Mary Louise Prather was born in 1913, to a family that was struggling due to tough economic conditions. There is very little known about her childhood and early life, but she was born in Washington, D.C. and spent her entire life in that area.

Prather began working early in the Signal Intelligence Service (SIS) office as a civilian stenographer. She worked entry-level positions at first and was later promoted to Administrative Assistant and personal officer for the General of the Cryptographic Branch.

After the conclusion of the war in 1946, Prather was awarded the Commendation for Meritorious Civilian Service Award. In the 1950s Prather continued to work within the offices of cryptography increasing her duties, responsibilities, and positions increased until her biggest and final promotion in 1960, to Chief of The Soviet Information Division. In 1969, she retired as the Division Chief of National Security Agency and was recognized with the Meritorious Civilian Service Award.

=== Education ===
Prather had to receive schooling in many different fields, followed by training to learn to use the many different machines. The areas where she received training and education included: cryptographic security, elementary and advanced cryptography, IBM theory and operation, code compilation, preparation of cryptanalytic worksheets, army and staff organization from a signal intelligence viewpoint, and Japanese, and German.

== Work ==
Within the Signal Intelligence Service (SIS), Prather worked many different jobs. She began as an entry-level clerical worker and climbed the chain of command to the position of Chief of the Stenographic Division. At the beginning, many of Prather's jobs included working on the office machines such as the sorter, reproducer, tabulator, and key punch. Although this was thought to be menial women's work, these machines were integral in the sorting of enemy messages that needed to be decoded.

Besides working with the machines Prather, was also in charge of filing intercepted messages. However, this part of the work had to be done very secretly, because intercepting these messages was an illegal tactic during the war. When a message was received, a careful log was kept to document it, when it was received, and from who it was intercepted from.

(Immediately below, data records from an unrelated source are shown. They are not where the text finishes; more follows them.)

Lemma load_document_fresh_download_witness :
  snd (exists_ (mock_file_system false) test_destination tt) = Returned false
  /\ load_document (spy_on (new mock_downloader (mock_file_system false)))
       test_url test_destination true ([], tt)
     = (([call_exists test_destination;
          call_create_directory (PurePath "/path/to");
          call_download test_url test_destination], tt), Returned true).
Proof.
  split; [reflexivity|].
  apply (load_document_fresh_download
           (new mock_downloader (mock_file_system false))
           test_url test_destination true [] tt tt tt);
    reflexivity.
Defined.

Lemma load_document_forced_overwrite_witness :
  snd (exists_ (mock_file_system true) test_destination tt) = Returned true
  /\ load_document (spy_on (new mock_downloader (mock_file_system true)))
       test_url test_destination false ([], tt)
     = (([call_create_directory (PurePath "/path/to");
          call_download test_url test_destination], tt), Returned true).
Proof.
  split; [reflexivity|].
  apply (load_document_forced_overwrite
           (new mock_downloader (mock_file_system true))
           test_url test_destination [] tt tt tt);
    reflexivity.
Defined.

Lemma load_document_propagates_download_error_witness :
  download failing_downloader test_url test_destination tt
  = (tt, Raised (HTTPError 404))
  /\ snd (load_document (spy_on (new failing_downloader (mock_file_system false)))
            test_url test_destination true ([], tt))
     = Raised (HTTPError 404).
Proof.
  split; [reflexivity|].
  apply (load_document_propagates_download_error
           (new failing_downloader (mock_file_system false))
           test_url test_destination true [] tt tt tt (HTTPError 404));
    reflexivity.
Defined.

Lemma load_document_directory_error_first_witness :
  create_directory read_only_file_system (parent test_destination) tt
  = (tt, Raised (Exception "read-only file system"))
  /\ load_document (spy_on (new mock_downloader read_only_file_system))
       test_url test_destination true ([], tt)
     = (([call_exists test_destination;
          call_create_directory (PurePath "/path/to")], tt),
        Raised (Exception "read-only file system")).
Proof.
  split; [reflexivity|].
  apply (load_document_directory_error_first
           (new mock_downloader read_only_file_system)
           test_url test_destination true [] tt tt
           (Exception "read-only file system"));
    reflexivity.
Defined.

(** ** More on [load_document] *)

Section load_document_further.
Context {S D F : Type}.
Context `{!DocumentDownloader S D, !FileSystemInterface S F}.
Variable service : DocumentLoadService.t D F.

Local Abbreviation fs := (file_system service).
Local Abbreviation dl := (downloader service).

(** X1.  When the existence check itself raises [e], [load_document] raises
    [e] and stops there: neither [create_directory] nor [download] is
    called. *)
Theorem load_document_propagates_check_error url d calls s s' e :
  exists_ fs d s = (s', Raised e) ->
  let run := load_document (spy_on service) url d true (calls, s) in
  run = ((calls ++ [call_exists d], s'), Raised e)
  /\ call_count is_create_directory (new_calls calls run) = 0%nat
  /\ call_count is_download (new_calls calls run) = 0%nat.
Proof.
  intros Hex run. subst run.
  rewrite (load_document_check_raises _ _ _ _ _ _ _ Hex), new_calls_app.
  repeat split; reflexivity.
Qed.

(** X2.  In every run, whatever the collaborators do: [load_document]
    never calls [write_bytes] itself, it calls each of [exists],
    [create_directory] and [download] at most once, and it calls [download]
    only after a [create_directory]. *)
Theorem load_document_call_discipline url d skip calls s :
  let recorded :=
    new_calls calls (load_document (spy_on service) url d skip (calls, s)) in
  call_count is_write_bytes recorded = 0%nat
  /\ (call_count is_exists recorded <= 1)%nat
  /\ (call_count is_create_directory recorded <= 1)%nat
  /\ (call_count is_download recorded <= call_count is_create_directory recorded)%nat.
Proof.
  intros recorded.
  destruct (load_document_calls service url d skip calls s) as [H|[H|H]];
    fold recorded in H; rewrite H; destruct skip; cbn; repeat split; lia.
Qed.

(** X3.  What the result says about what was done: [False] is returned only
    when skipping was asked for, and then the existence check is the only
    call; [True] is returned only after [create_directory] and [download]
    were both called, in that order. *)
Theorem load_document_result_meaning url d skip calls s (b : bool) :
  snd (load_document (spy_on service) url d skip (calls, s)) = Returned b ->
  new_calls calls (load_document (spy_on service) url d skip (calls, s))
  = (if b
     then check_calls d skip ++ [call_create_directory (parent d); call_download url d]
     else [call_exists d])
  /\ b || skip = true.
Proof.
  destruct skip.
  - destruct (exists_ fs d s) as [s1 [[|]|e]] eqn:Hex.
    + rewrite (load_document_skip _ _ _ _ _ _ Hex), new_calls_app.
      intros [= <-]. split; reflexivity.
    + rewrite load_document_proceeds by (rewrite Hex; reflexivity).
      destruct (create_directory _ _ _) as [s2 [[]|e]];
        [destruct (download _ _ _ s2) as [s3 [[]|e]]|];
        rewrite new_calls_app; simpl; try discriminate.
      intros [= <-]. split; reflexivity.
    + rewrite (load_document_check_raises _ _ _ _ _ _ _ Hex). discriminate.
  - rewrite load_document_proceeds by discriminate.
    destruct (create_directory _ _ _) as [s2 [[]|e]];
      [destruct (download _ _ _ s2) as [s3 [[]|e]]|];
      rewrite new_calls_app; simpl; try discriminate.
    intros [= <-]. split; reflexivity.
Qed.

End load_document_further.

Lemma load_document_propagates_check_error_witness :
  exists_ failing_file_system test_destination tt
  = (tt, Raised (Exception "stat failed"))
  /\ load_document
       (spy_on (DocumentLoadService.new mock_downloader failing_file_system))
       test_url test_destination true ([], tt)
     = (([call_exists test_destination], tt), Raised (Exception "stat failed")).
Proof.
  split; [reflexivity|].
  apply (load_document_propagates_check_error
           (DocumentLoadService.new mock_downloader failing_file_system)
           test_url test_destination [] tt tt (Exception "stat failed")).
  reflexivity.
Defined.

Lemma load_document_result_meaning_witness :
  snd (load_document
         (spy_on (DocumentLoadService.new mock_downloader (mock_file_system false)))
         test_url test_destination true ([], tt))
  = Returned true
  /\ new_calls []
       (load_document
          (spy_on (DocumentLoadService.new mock_downloader (mock_file_system false)))
          test_url test_destination true ([], tt))
     = [call_exists test_destination;
        call_create_directory (parent test_destination);
        call_download test_url test_destination].
Proof.
  split; [reflexivity|].
  apply (load_document_result_meaning
           (DocumentLoadService.new mock_downloader (mock_file_system false))
           test_url test_destination true [] tt true).
  reflexivity.
Defined.

(** ** Directory creation *)

Section directory_creation.

Import os.

Lemma node_at_put_same l n fs : l <> [] -> node_at (put l n fs) l = Some n.
Proof.
  intros Hl. destruct l; [congruence|]. simpl. apply lookup_insert_eq.
Qed.

Lemma node_at_put_other l n fs c : c <> l -> node_at (put l n fs) c = node_at fs c.
Proof.
  intros Hc. destruct c; [reflexivity|]. simpl. now apply lookup_insert_ne.
Qed.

Connected to the interception of coded messages was the job of logging the messages in code. The messages that were intercepted were separated, based on the codes that were used to hide the messages, until they could be worked on for decoding.

The final piece of Prather's duties was the distribution of the decoded messages to the appropriate people. Working with the messages while coded and then decoded was part of what lead Prather to her greatest discovery and allowed for a momentous aid to the war effort. She was responsible for identifying a correlation between two Japanese messages. By recognizing this correlation a decryption key for the Japanese code was developed, leading to many decryptions of Japanese coded messages in 1940.

== Awards ==
In 1969, Prather received a Commendation for Meritorious Civilian Service after noticing a correlation between several coded Japanese messages. Her discovery led to the eventual breaking of the code being used by the Japanese to send encrypted messages during the war.

== Death ==
Prather died on December 20, 1996, from a stroke, aged 83 years.